New York Yankees, Alex Rodriguez
NEW YORK, NY - JUNE 05: Alex Rodriguez #13 of the New York Yankees looks on from the dugout against the Los Angeles Angels of Anaheim during a MLB baseball game at Yankee Stadium on June 5, 2015 in the Bronx borough of New York City. (Photo by Rich Schultz/Getty Images)

Alex Rodriguez, the former New York Yankees‘ third baseman in the 2000s and 2010s, recently made the news after it was reported that he was interested in buying the New York Mets. After his attempt didn’t come to fruition, he made the headlines last weekend for another reason.

Over the weekend, he said that players should accept the MLB owners’ proposal currently on the table, which includes splitting revenues 50-50 for games played in empty stadiums. Both sides are still negotiating a return to action some time in the summer.

According to ESPN Radio host Dan Le Batard, quoted by the New York Post, players should be upset after hearing A-Rod’s comments. Rodriguez made approximately $450 million in a 22-year career, which included steroids use. He played several years with the New York Yankees.

“I’d be really mad at A-Rod,” Le Batard said this week on his show. “You made a whole lot of money not playing the game clean, and then at the end what you’re trying to do, while failing to buy the Mets with J-Lo, is you’re talking like ownership instead of labor.”
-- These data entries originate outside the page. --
(** C4.  When the content type contains [application/json] and the body is
    not a JSON document, the decode error is caught and the body is given to
    [console.print] as it is; Rich reads it as markup.  When Rich refuses the
    body, as it does a body [[/x]], the body block raises [MarkupError] with
    nothing printed, and so does [format_response]; when Rich accepts it, the
    call returns.  When [json.loads] ends in an exception other than
    [JSONDecodeError], nothing catches it: the body block raises it with
    nothing printed, and [format_response] raises. *)
Theorem C4_json_fallback_reads_body_as_markup (U : UnicodeCase) (J : JsonModule)
    (R : RichConsole) (r : HttpResponse) :
  contains (lit "application/json") (content_type_of r) = true ->
  (json_loads (body r) = JSONDecodeError ->
     (markup_raises (body r) = true ->
        on_console (_format_body r) = ([], Raises MarkupError)
        /\ forall show, raised (on_console (format_response r show)) = true)
     /\ (markup_raises (body r) = false ->
         on_console (_format_body r) = ([RText (body r)], Returns tt)))
  /\ (forall e : exn, json_loads (body r) = LoadsRaises e ->
        on_console (_format_body r) = ([], Raises e)
        /\ forall show, raised (on_console (format_response r show)) = true).
Proof.
  intros Hct. split.
  - intros Hl. pose proof (format_json_fallback_calls J r Hct Hl) as Hb. split.
    + intros Hm.
      assert (Hrun : on_console (_format_body r) = ([], Raises MarkupError))
        by now rewrite Hb, on_console_text, Hm.
      split; [exact Hrun|]. intros show.
      apply format_response_raises_with_body. now rewrite Hrun.
    + intros Hm. now rewrite Hb, on_console_text, Hm.
  - intros e Hl. pose proof (format_json_loads_raises J r e Hct Hl) as Hb.
    assert (Hrun : on_console (_format_body r) = ([], Raises e))
      by now rewrite Hb.
    split; [exact Hrun|]. intros show.
    apply format_response_raises_with_body. now rewrite Hrun.
Qed.

(** C4 at the body [[/x]], served as [application/json]. *)
Lemma C4_witness :
  let r := sample_response (lit "application/json") (lit "[/x]") in
  json_loads (body r) = JSONDecodeError
  /\ @on_console ReferenceRich unit (_format_body r) = ([], Raises MarkupError)
  /\ forall show,
       raised (@on_console ReferenceRich unit (format_response r show)) = true.
Proof.
  split; [reflexivity|].
  exact (proj1 (proj1 (C4_json_fallback_reads_body_as_markup BasicLatinCase
                         ReferenceJson ReferenceRich
                         (sample_response (lit "application/json") (lit "[/x]"))
                         eq_refl) eq_refl) eq_refl).
Defined.

(** C6.  In the plain-text branch the text shown, the body or its first 1000
    characters, is given to [console.print] as it is; Rich reads it as
    markup.  When Rich refuses it, as it does a body [a [/dim] b], the body
    block raises [MarkupError] with nothing printed; when Rich accepts it,
    the call returns, and past 1000 characters the footnote with the size of
    the whole body follows. *)
Theorem C6_plain_text_is_read_as_markup (J : JsonModule) (R : RichConsole)
    (r : HttpResponse) :
  contains (lit "application/json") (content_type_of r) = false ->
  contains (lit "text/html") (content_type_of r) = false ->
  contains (lit "application/xml") (content_type_of r) = false ->
  contains (lit "text/xml") (content_type_of r) = false ->
  ((len (body r) <= 1000)%nat ->
     (markup_raises (body r) = true ->
        on_console (_format_body r) = ([], Raises MarkupError))
     /\ (markup_raises (body r) = false ->
         on_console (_format_body r) = ([RText (body r)], Returns tt)))
  /\ ((1001 <= len (body r))%nat ->
      exists shown rest : str,
        body r = shown ++ rest /\ len shown = 1000%nat
        /\ (markup_raises shown = true ->
              on_console (_format_body r) = ([], Raises MarkupError))
        /\ (markup_raises shown = false ->
            let footnote := lit "[dim]... (" ++ str_of_nat (len (body r))
                            ++ lit " bytes total)[/dim]" in
            markup_raises footnote = false ->
            on_console (_format_body r)
            = ([RText shown; RText footnote], Returns tt))).
Proof.
  intros H1 H2 H3 H4. rewrite (format_text_calls J r H1 H2 H3 H4).
  split; intros Hlen.
  - destruct (Nat.ltb_spec 1000 (len (body r))); [lia|].
    split; intros Hm; now rewrite on_console_text, Hm.
  - destruct (Nat.ltb_spec 1000 (len (body r))); [|lia].
    exists (firstn 1000 (body r)), (skipn 1000 (body r)).
    split; [symmetry; apply firstn_skipn|].
    split; [unfold len in *; rewrite length_firstn; lia|].
    unfold slice_to. split.
    + intros Hm. rewrite on_console_cons. cbn [renderable_raises]. now rewrite Hm.
    + intros Hm. cbv zeta. intros Hf. rewrite on_console_cons.
      cbn [renderable_raises]. now rewrite Hm, on_console_text, Hf.
Qed.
Le Batard says that he knows Rodriguez for a long time and he has a “better understanding” about how his mindset is. Both men work for the same chain these days: ESPN, where A-Rod is an analyst in “Sunday Night Baseball.”

“I can imagine players being furious hearing him”

“The reason it wasn’t surprising to me is — and I’ve known A-Rod since high school — I’ve never met an athlete of his kind of excellence who was more of a zealot about wanting to be liked, who craved being liked,” he said. “The irony of that is that most people found him to be insincere or some sort of antiseptic polished version of what you want your athletes to be, always trying to be something that you liked instead of whatever the authentic thing was inside of there. And it is so much easier to get the applause of people — fans — with that sentiment, even if it means alienating your peers. Even if it means alienating the union that got you all that money because it’s so strong and there’s no salary cap in your sport.”

“He was willing to discard whatever it is that the players might feel about him advocating for a pay cut, after having made all of his money,” Le Batard said of Rodriguez. “And so I wasn’t surprised that that’s the route that he went, but I can imagine players being all kinds of furious hearing him.”

The former 2009 World Series Champion with the Yankees said last week about the subject: “If there’s $100 in the pie, like the NBA, players take $50, owners take $50,” the 10-time Silver Slugger Award winner said. “And we give it to the fans. We thank the fans of baseball. It is the people’s comfort food and people are starving, I just don’t want to see this great game — people fighting, billionaires fighting with millionaires. This is actually when the owners and players are aligned, and we want the same thing. We want to save baseball. We want to play baseball.”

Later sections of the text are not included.